→ WHAT NEEDS TO BE DONE
Reproduce the whole listing below exactly.

[[ SOURCE MATERIAL, beginning ]]

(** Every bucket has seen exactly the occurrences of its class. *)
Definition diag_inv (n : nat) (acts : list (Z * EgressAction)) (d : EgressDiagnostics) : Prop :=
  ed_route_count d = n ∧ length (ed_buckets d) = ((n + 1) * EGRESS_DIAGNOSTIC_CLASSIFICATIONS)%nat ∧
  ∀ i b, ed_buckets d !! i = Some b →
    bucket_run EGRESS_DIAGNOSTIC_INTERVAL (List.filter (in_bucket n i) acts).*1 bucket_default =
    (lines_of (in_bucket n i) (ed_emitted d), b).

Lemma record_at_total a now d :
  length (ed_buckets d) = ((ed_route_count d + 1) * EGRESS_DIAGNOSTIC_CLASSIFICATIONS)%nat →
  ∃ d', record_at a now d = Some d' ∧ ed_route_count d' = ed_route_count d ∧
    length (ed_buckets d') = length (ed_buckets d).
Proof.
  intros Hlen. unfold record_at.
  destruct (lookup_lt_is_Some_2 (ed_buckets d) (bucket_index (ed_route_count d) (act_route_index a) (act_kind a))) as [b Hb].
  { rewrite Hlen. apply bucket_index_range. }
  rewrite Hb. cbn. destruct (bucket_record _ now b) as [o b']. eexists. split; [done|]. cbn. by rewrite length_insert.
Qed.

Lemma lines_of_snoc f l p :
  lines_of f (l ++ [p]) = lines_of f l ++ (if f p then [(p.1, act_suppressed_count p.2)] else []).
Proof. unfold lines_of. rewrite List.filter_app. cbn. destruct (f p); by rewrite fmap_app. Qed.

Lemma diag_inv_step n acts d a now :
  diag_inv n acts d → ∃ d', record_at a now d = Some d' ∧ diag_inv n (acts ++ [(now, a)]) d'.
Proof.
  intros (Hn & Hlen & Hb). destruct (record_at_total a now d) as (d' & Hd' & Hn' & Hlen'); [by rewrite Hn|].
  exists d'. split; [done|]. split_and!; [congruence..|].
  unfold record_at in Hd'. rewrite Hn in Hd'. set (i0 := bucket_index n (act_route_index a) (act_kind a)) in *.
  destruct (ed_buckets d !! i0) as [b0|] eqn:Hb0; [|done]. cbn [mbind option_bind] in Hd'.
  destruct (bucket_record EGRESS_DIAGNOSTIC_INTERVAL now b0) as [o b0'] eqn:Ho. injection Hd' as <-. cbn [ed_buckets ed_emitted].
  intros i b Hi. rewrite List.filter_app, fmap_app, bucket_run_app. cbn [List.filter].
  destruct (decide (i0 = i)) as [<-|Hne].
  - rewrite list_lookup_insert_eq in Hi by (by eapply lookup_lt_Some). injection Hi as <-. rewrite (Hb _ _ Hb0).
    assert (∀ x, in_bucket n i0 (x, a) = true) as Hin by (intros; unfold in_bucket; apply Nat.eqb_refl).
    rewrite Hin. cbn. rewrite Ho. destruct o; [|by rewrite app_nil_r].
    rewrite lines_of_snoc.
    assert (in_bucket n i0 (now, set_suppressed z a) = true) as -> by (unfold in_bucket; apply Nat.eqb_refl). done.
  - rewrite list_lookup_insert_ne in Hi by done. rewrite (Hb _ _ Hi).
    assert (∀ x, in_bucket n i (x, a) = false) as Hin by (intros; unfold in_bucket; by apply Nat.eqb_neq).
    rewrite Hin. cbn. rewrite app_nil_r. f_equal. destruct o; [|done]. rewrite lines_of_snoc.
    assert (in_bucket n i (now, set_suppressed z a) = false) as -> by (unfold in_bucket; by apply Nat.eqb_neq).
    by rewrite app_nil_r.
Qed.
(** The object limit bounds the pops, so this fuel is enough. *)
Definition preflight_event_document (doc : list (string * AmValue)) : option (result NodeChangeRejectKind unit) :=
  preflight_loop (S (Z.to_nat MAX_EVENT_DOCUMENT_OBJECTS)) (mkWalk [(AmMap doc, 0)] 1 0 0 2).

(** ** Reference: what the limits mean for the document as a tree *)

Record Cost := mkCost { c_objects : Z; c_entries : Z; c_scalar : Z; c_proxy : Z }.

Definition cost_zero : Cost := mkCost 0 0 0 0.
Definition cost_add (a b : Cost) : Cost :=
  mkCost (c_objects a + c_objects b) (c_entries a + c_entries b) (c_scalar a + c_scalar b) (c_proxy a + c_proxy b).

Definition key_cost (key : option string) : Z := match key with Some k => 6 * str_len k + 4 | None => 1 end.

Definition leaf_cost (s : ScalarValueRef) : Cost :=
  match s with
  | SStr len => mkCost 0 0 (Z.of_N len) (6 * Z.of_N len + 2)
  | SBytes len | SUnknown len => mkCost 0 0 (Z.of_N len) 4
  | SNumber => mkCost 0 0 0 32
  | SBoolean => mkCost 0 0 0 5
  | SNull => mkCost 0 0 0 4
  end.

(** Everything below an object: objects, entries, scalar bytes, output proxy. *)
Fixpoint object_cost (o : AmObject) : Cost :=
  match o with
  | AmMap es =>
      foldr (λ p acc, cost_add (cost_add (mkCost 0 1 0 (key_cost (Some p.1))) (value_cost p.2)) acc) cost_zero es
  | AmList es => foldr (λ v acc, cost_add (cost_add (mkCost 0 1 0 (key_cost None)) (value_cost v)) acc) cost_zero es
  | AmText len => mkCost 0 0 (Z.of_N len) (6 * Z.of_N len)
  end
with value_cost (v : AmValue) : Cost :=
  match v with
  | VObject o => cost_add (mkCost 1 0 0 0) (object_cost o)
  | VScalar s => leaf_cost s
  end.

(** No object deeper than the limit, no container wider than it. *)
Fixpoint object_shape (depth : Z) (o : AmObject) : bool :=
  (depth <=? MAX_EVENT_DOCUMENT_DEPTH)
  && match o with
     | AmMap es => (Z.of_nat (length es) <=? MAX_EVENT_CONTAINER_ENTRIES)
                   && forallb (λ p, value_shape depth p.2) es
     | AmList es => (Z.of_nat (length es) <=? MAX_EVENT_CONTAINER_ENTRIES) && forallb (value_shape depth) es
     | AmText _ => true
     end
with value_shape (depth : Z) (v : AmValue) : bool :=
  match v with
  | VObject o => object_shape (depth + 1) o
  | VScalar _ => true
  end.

[[ SOURCE MATERIAL, end ]]

→ SOLUTION TO THE EXERCISE
(** Every bucket has seen exactly the occurrences of its class. *)
Definition diag_inv (n : nat) (acts : list (Z * EgressAction)) (d : EgressDiagnostics) : Prop :=
  ed_route_count d = n ∧ length (ed_buckets d) = ((n + 1) * EGRESS_DIAGNOSTIC_CLASSIFICATIONS)%nat ∧
  ∀ i b, ed_buckets d !! i = Some b →
    bucket_run EGRESS_DIAGNOSTIC_INTERVAL (List.filter (in_bucket n i) acts).*1 bucket_default =
    (lines_of (in_bucket n i) (ed_emitted d), b).

Lemma record_at_total a now d :
  length (ed_buckets d) = ((ed_route_count d + 1) * EGRESS_DIAGNOSTIC_CLASSIFICATIONS)%nat →
  ∃ d', record_at a now d = Some d' ∧ ed_route_count d' = ed_route_count d ∧
    length (ed_buckets d') = length (ed_buckets d).
Proof.
  intros Hlen. unfold record_at.
  destruct (lookup_lt_is_Some_2 (ed_buckets d) (bucket_index (ed_route_count d) (act_route_index a) (act_kind a))) as [b Hb].
  { rewrite Hlen. apply bucket_index_range. }
  rewrite Hb. cbn. destruct (bucket_record _ now b) as [o b']. eexists. split; [done|]. cbn. by rewrite length_insert.
Qed.

Lemma lines_of_snoc f l p :
  lines_of f (l ++ [p]) = lines_of f l ++ (if f p then [(p.1, act_suppressed_count p.2)] else []).
Proof. unfold lines_of. rewrite List.filter_app. cbn. destruct (f p); by rewrite fmap_app. Qed.

Lemma diag_inv_step n acts d a now :
  diag_inv n acts d → ∃ d', record_at a now d = Some d' ∧ diag_inv n (acts ++ [(now, a)]) d'.
Proof.
  intros (Hn & Hlen & Hb). destruct (record_at_total a now d) as (d' & Hd' & Hn' & Hlen'); [by rewrite Hn|].
  exists d'. split; [done|]. split_and!; [congruence..|].
  unfold record_at in Hd'. rewrite Hn in Hd'. set (i0 := bucket_index n (act_route_index a) (act_kind a)) in *.
  destruct (ed_buckets d !! i0) as [b0|] eqn:Hb0; [|done]. cbn [mbind option_bind] in Hd'.
  destruct (bucket_record EGRESS_DIAGNOSTIC_INTERVAL now b0) as [o b0'] eqn:Ho. injection Hd' as <-. cbn [ed_buckets ed_emitted].
  intros i b Hi. rewrite List.filter_app, fmap_app, bucket_run_app. cbn [List.filter].
  destruct (decide (i0 = i)) as [<-|Hne].
  - rewrite list_lookup_insert_eq in Hi by (by eapply lookup_lt_Some). injection Hi as <-. rewrite (Hb _ _ Hb0).
    assert (∀ x, in_bucket n i0 (x, a) = true) as Hin by (intros; unfold in_bucket; apply Nat.eqb_refl).
    rewrite Hin. cbn. rewrite Ho. destruct o; [|by rewrite app_nil_r].
    rewrite lines_of_snoc.
    assert (in_bucket n i0 (now, set_suppressed z a) = true) as -> by (unfold in_bucket; apply Nat.eqb_refl). done.
  - rewrite list_lookup_insert_ne in Hi by done. rewrite (Hb _ _ Hi).
    assert (∀ x, in_bucket n i (x, a) = false) as Hin by (intros; unfold in_bucket; by apply Nat.eqb_neq).
    rewrite Hin. cbn. rewrite app_nil_r. f_equal. destruct o; [|done]. rewrite lines_of_snoc.
    assert (in_bucket n i (now, set_suppressed z a) = false) as -> by (unfold in_bucket; by apply Nat.eqb_neq).
    by rewrite app_nil_r.
Qed.
(** The object limit bounds the pops, so this fuel is enough. *)
Definition preflight_event_document (doc : list (string * AmValue)) : option (result NodeChangeRejectKind unit) :=
  preflight_loop (S (Z.to_nat MAX_EVENT_DOCUMENT_OBJECTS)) (mkWalk [(AmMap doc, 0)] 1 0 0 2).

(** ** Reference: what the limits mean for the document as a tree *)

Record Cost := mkCost { c_objects : Z; c_entries : Z; c_scalar : Z; c_proxy : Z }.

Definition cost_zero : Cost := mkCost 0 0 0 0.
Definition cost_add (a b : Cost) : Cost :=
  mkCost (c_objects a + c_objects b) (c_entries a + c_entries b) (c_scalar a + c_scalar b) (c_proxy a + c_proxy b).

Definition key_cost (key : option string) : Z := match key with Some k => 6 * str_len k + 4 | None => 1 end.

Definition leaf_cost (s : ScalarValueRef) : Cost :=
  match s with
  | SStr len => mkCost 0 0 (Z.of_N len) (6 * Z.of_N len + 2)
  | SBytes len | SUnknown len => mkCost 0 0 (Z.of_N len) 4
  | SNumber => mkCost 0 0 0 32
  | SBoolean => mkCost 0 0 0 5
  | SNull => mkCost 0 0 0 4
  end.

(** Everything below an object: objects, entries, scalar bytes, output proxy. *)
Fixpoint object_cost (o : AmObject) : Cost :=
  match o with
  | AmMap es =>
      foldr (λ p acc, cost_add (cost_add (mkCost 0 1 0 (key_cost (Some p.1))) (value_cost p.2)) acc) cost_zero es
  | AmList es => foldr (λ v acc, cost_add (cost_add (mkCost 0 1 0 (key_cost None)) (value_cost v)) acc) cost_zero es
  | AmText len => mkCost 0 0 (Z.of_N len) (6 * Z.of_N len)
  end
with value_cost (v : AmValue) : Cost :=
  match v with
  | VObject o => cost_add (mkCost 1 0 0 0) (object_cost o)
  | VScalar s => leaf_cost s
  end.

(** No object deeper than the limit, no container wider than it. *)
Fixpoint object_shape (depth : Z) (o : AmObject) : bool :=
  (depth <=? MAX_EVENT_DOCUMENT_DEPTH)
  && match o with
     | AmMap es => (Z.of_nat (length es) <=? MAX_EVENT_CONTAINER_ENTRIES)
                   && forallb (λ p, value_shape depth p.2) es
     | AmList es => (Z.of_nat (length es) <=? MAX_EVENT_CONTAINER_ENTRIES) && forallb (value_shape depth) es
     | AmText _ => true
     end
with value_shape (depth : Z) (v : AmValue) : bool :=
  match v with
  | VObject o => object_shape (depth + 1) o
  | VScalar _ => true
  end.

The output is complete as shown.